## [WHAT NEEDS TO BE DONE]
Retyping the records exactly is the whole task.

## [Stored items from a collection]
━━━━━━━━━━━━━━━━━━━━━━━━━━━━━━
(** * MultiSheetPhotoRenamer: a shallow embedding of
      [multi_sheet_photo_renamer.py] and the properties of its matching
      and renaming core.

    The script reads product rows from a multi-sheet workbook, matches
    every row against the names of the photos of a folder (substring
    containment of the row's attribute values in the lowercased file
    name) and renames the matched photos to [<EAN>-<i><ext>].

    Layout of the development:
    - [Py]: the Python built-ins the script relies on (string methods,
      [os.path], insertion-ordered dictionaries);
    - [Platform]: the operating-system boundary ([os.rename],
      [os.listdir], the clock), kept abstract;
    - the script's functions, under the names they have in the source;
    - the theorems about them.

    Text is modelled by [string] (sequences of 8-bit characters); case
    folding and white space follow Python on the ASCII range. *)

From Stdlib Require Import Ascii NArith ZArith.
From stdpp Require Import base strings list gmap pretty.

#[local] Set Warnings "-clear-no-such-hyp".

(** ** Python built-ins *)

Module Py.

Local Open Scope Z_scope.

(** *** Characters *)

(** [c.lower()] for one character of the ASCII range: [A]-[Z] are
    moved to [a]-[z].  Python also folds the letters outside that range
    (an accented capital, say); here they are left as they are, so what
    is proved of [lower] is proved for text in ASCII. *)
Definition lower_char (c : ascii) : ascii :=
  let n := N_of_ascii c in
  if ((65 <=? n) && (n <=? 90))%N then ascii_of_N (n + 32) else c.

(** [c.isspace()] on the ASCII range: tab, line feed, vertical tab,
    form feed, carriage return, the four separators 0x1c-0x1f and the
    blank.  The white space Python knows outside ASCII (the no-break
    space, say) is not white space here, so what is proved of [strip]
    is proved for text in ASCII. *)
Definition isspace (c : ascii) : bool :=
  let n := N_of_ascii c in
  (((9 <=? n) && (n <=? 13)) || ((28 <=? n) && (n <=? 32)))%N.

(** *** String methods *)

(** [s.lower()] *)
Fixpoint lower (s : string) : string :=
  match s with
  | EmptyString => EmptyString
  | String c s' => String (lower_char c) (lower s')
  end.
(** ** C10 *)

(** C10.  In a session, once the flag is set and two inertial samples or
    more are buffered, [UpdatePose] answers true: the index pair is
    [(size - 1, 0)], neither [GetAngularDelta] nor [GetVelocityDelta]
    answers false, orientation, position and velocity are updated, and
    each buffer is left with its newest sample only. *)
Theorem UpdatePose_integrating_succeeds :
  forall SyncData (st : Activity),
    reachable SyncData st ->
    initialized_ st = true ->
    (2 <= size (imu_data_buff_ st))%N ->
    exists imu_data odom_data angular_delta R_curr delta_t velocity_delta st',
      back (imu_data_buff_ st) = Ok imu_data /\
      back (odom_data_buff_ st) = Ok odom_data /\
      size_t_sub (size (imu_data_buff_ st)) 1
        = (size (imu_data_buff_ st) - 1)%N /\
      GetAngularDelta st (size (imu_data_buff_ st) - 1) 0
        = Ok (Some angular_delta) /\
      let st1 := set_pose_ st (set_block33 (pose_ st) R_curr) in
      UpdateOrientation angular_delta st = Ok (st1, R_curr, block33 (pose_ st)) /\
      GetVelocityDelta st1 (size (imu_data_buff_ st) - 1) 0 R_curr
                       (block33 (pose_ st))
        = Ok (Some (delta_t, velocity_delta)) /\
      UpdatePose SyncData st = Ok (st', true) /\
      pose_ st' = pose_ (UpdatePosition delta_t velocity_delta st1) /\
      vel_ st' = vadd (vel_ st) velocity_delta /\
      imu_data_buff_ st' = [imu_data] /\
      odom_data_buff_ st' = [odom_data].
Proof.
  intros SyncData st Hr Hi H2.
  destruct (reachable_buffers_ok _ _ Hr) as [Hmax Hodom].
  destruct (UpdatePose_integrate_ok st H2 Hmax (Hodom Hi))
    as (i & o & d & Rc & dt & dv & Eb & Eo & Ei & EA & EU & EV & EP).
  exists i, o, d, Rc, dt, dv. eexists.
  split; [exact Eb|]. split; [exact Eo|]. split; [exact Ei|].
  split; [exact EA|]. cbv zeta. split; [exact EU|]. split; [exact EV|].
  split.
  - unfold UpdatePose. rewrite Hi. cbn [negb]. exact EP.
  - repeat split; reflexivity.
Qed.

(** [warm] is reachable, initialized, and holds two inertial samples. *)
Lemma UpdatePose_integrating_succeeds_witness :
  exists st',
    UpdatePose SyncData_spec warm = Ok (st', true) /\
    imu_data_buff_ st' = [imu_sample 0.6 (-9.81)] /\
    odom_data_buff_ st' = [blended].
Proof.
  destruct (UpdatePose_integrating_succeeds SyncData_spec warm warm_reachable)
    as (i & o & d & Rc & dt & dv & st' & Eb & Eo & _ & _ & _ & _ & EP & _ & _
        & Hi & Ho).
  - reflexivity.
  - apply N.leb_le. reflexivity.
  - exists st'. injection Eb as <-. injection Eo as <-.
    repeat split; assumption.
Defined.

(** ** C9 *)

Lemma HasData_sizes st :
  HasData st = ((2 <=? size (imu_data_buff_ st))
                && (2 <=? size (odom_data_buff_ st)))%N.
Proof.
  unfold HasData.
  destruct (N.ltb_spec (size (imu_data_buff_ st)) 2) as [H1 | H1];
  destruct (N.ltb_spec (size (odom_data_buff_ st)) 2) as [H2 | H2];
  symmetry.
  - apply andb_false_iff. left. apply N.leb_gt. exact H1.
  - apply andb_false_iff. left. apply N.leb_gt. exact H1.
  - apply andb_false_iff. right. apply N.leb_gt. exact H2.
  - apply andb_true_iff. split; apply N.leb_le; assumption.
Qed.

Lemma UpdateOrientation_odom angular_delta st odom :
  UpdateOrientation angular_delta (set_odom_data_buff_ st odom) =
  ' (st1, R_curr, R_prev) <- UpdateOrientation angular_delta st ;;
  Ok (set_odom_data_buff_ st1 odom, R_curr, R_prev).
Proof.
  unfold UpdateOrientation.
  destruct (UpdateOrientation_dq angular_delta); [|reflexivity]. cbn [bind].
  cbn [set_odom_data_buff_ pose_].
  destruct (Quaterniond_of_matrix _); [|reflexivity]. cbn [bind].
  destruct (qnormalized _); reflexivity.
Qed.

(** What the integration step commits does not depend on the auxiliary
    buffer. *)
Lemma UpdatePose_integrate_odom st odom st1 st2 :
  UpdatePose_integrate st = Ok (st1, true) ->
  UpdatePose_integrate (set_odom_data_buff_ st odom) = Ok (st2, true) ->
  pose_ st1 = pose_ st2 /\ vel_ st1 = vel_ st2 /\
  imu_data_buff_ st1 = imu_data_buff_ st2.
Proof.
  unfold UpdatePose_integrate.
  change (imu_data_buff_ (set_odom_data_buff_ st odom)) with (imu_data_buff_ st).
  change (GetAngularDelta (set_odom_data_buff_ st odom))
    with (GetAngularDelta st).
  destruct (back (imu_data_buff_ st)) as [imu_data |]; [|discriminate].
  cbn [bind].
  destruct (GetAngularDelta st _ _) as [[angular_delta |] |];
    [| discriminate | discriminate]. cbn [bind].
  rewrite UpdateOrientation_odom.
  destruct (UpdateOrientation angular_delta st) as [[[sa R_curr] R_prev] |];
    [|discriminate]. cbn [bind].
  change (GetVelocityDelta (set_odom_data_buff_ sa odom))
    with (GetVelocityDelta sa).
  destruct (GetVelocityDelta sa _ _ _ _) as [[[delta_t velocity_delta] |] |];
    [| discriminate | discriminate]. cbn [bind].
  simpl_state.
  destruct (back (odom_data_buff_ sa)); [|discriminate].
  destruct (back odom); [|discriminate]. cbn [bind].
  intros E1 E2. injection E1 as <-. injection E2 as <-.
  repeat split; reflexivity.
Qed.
━━━━━━━━━━━━━━━━━━━━━━━━━━━━━━
## [SOLUTION]
(** * MultiSheetPhotoRenamer: a shallow embedding of
      [multi_sheet_photo_renamer.py] and the properties of its matching
      and renaming core.

    The script reads product rows from a multi-sheet workbook, matches
    every row against the names of the photos of a folder (substring
    containment of the row's attribute values in the lowercased file
    name) and renames the matched photos to [<EAN>-<i><ext>].

    Layout of the development:
    - [Py]: the Python built-ins the script relies on (string methods,
      [os.path], insertion-ordered dictionaries);
    - [Platform]: the operating-system boundary ([os.rename],
      [os.listdir], the clock), kept abstract;
    - the script's functions, under the names they have in the source;
    - the theorems about them.

    Text is modelled by [string] (sequences of 8-bit characters); case
    folding and white space follow Python on the ASCII range. *)

From Stdlib Require Import Ascii NArith ZArith.
From stdpp Require Import base strings list gmap pretty.

#[local] Set Warnings "-clear-no-such-hyp".

(** ** Python built-ins *)

Module Py.

Local Open Scope Z_scope.

(** *** Characters *)

(** [c.lower()] for one character of the ASCII range: [A]-[Z] are
    moved to [a]-[z].  Python also folds the letters outside that range
    (an accented capital, say); here they are left as they are, so what
    is proved of [lower] is proved for text in ASCII. *)
Definition lower_char (c : ascii) : ascii :=
  let n := N_of_ascii c in
  if ((65 <=? n) && (n <=? 90))%N then ascii_of_N (n + 32) else c.

(** [c.isspace()] on the ASCII range: tab, line feed, vertical tab,
    form feed, carriage return, the four separators 0x1c-0x1f and the
    blank.  The white space Python knows outside ASCII (the no-break
    space, say) is not white space here, so what is proved of [strip]
    is proved for text in ASCII. *)
Definition isspace (c : ascii) : bool :=
  let n := N_of_ascii c in
  (((9 <=? n) && (n <=? 13)) || ((28 <=? n) && (n <=? 32)))%N.

(** *** String methods *)

(** [s.lower()] *)
Fixpoint lower (s : string) : string :=
  match s with
  | EmptyString => EmptyString
  | String c s' => String (lower_char c) (lower s')
  end.
(** ** C10 *)

(** C10.  In a session, once the flag is set and two inertial samples or
    more are buffered, [UpdatePose] answers true: the index pair is
    [(size - 1, 0)], neither [GetAngularDelta] nor [GetVelocityDelta]
    answers false, orientation, position and velocity are updated, and
    each buffer is left with its newest sample only. *)
Theorem UpdatePose_integrating_succeeds :
  forall SyncData (st : Activity),
    reachable SyncData st ->
    initialized_ st = true ->
    (2 <= size (imu_data_buff_ st))%N ->
    exists imu_data odom_data angular_delta R_curr delta_t velocity_delta st',
      back (imu_data_buff_ st) = Ok imu_data /\
      back (odom_data_buff_ st) = Ok odom_data /\
      size_t_sub (size (imu_data_buff_ st)) 1
        = (size (imu_data_buff_ st) - 1)%N /\
      GetAngularDelta st (size (imu_data_buff_ st) - 1) 0
        = Ok (Some angular_delta) /\
      let st1 := set_pose_ st (set_block33 (pose_ st) R_curr) in
      UpdateOrientation angular_delta st = Ok (st1, R_curr, block33 (pose_ st)) /\
      GetVelocityDelta st1 (size (imu_data_buff_ st) - 1) 0 R_curr
                       (block33 (pose_ st))
        = Ok (Some (delta_t, velocity_delta)) /\
      UpdatePose SyncData st = Ok (st', true) /\
      pose_ st' = pose_ (UpdatePosition delta_t velocity_delta st1) /\
      vel_ st' = vadd (vel_ st) velocity_delta /\
      imu_data_buff_ st' = [imu_data] /\
      odom_data_buff_ st' = [odom_data].
Proof.
  intros SyncData st Hr Hi H2.
  destruct (reachable_buffers_ok _ _ Hr) as [Hmax Hodom].
  destruct (UpdatePose_integrate_ok st H2 Hmax (Hodom Hi))
    as (i & o & d & Rc & dt & dv & Eb & Eo & Ei & EA & EU & EV & EP).
  exists i, o, d, Rc, dt, dv. eexists.
  split; [exact Eb|]. split; [exact Eo|]. split; [exact Ei|].
  split; [exact EA|]. cbv zeta. split; [exact EU|]. split; [exact EV|].
  split.
  - unfold UpdatePose. rewrite Hi. cbn [negb]. exact EP.
  - repeat split; reflexivity.
Qed.

(** [warm] is reachable, initialized, and holds two inertial samples. *)
Lemma UpdatePose_integrating_succeeds_witness :
  exists st',
    UpdatePose SyncData_spec warm = Ok (st', true) /\
    imu_data_buff_ st' = [imu_sample 0.6 (-9.81)] /\
    odom_data_buff_ st' = [blended].
Proof.
  destruct (UpdatePose_integrating_succeeds SyncData_spec warm warm_reachable)
    as (i & o & d & Rc & dt & dv & st' & Eb & Eo & _ & _ & _ & _ & EP & _ & _
        & Hi & Ho).
  - reflexivity.
  - apply N.leb_le. reflexivity.
  - exists st'. injection Eb as <-. injection Eo as <-.
    repeat split; assumption.
Defined.

(** ** C9 *)

Lemma HasData_sizes st :
  HasData st = ((2 <=? size (imu_data_buff_ st))
                && (2 <=? size (odom_data_buff_ st)))%N.
Proof.
  unfold HasData.
  destruct (N.ltb_spec (size (imu_data_buff_ st)) 2) as [H1 | H1];
  destruct (N.ltb_spec (size (odom_data_buff_ st)) 2) as [H2 | H2];
  symmetry.
  - apply andb_false_iff. left. apply N.leb_gt. exact H1.
  - apply andb_false_iff. left. apply N.leb_gt. exact H1.
  - apply andb_false_iff. right. apply N.leb_gt. exact H2.
  - apply andb_true_iff. split; apply N.leb_le; assumption.
Qed.

Lemma UpdateOrientation_odom angular_delta st odom :
  UpdateOrientation angular_delta (set_odom_data_buff_ st odom) =
  ' (st1, R_curr, R_prev) <- UpdateOrientation angular_delta st ;;
  Ok (set_odom_data_buff_ st1 odom, R_curr, R_prev).
Proof.
  unfold UpdateOrientation.
  destruct (UpdateOrientation_dq angular_delta); [|reflexivity]. cbn [bind].
  cbn [set_odom_data_buff_ pose_].
  destruct (Quaterniond_of_matrix _); [|reflexivity]. cbn [bind].
  destruct (qnormalized _); reflexivity.
Qed.

(** What the integration step commits does not depend on the auxiliary
    buffer. *)
Lemma UpdatePose_integrate_odom st odom st1 st2 :
  UpdatePose_integrate st = Ok (st1, true) ->
  UpdatePose_integrate (set_odom_data_buff_ st odom) = Ok (st2, true) ->
  pose_ st1 = pose_ st2 /\ vel_ st1 = vel_ st2 /\
  imu_data_buff_ st1 = imu_data_buff_ st2.
Proof.
  unfold UpdatePose_integrate.
  change (imu_data_buff_ (set_odom_data_buff_ st odom)) with (imu_data_buff_ st).
  change (GetAngularDelta (set_odom_data_buff_ st odom))
    with (GetAngularDelta st).
  destruct (back (imu_data_buff_ st)) as [imu_data |]; [|discriminate].
  cbn [bind].
  destruct (GetAngularDelta st _ _) as [[angular_delta |] |];
    [| discriminate | discriminate]. cbn [bind].
  rewrite UpdateOrientation_odom.
  destruct (UpdateOrientation angular_delta st) as [[[sa R_curr] R_prev] |];
    [|discriminate]. cbn [bind].
  change (GetVelocityDelta (set_odom_data_buff_ sa odom))
    with (GetVelocityDelta sa).
  destruct (GetVelocityDelta sa _ _ _ _) as [[[delta_t velocity_delta] |] |];
    [| discriminate | discriminate]. cbn [bind].
  simpl_state.
  destruct (back (odom_data_buff_ sa)); [|discriminate].
  destruct (back odom); [|discriminate]. cbn [bind].
  intros E1 E2. injection E1 as <-. injection E2 as <-.
  repeat split; reflexivity.
Qed.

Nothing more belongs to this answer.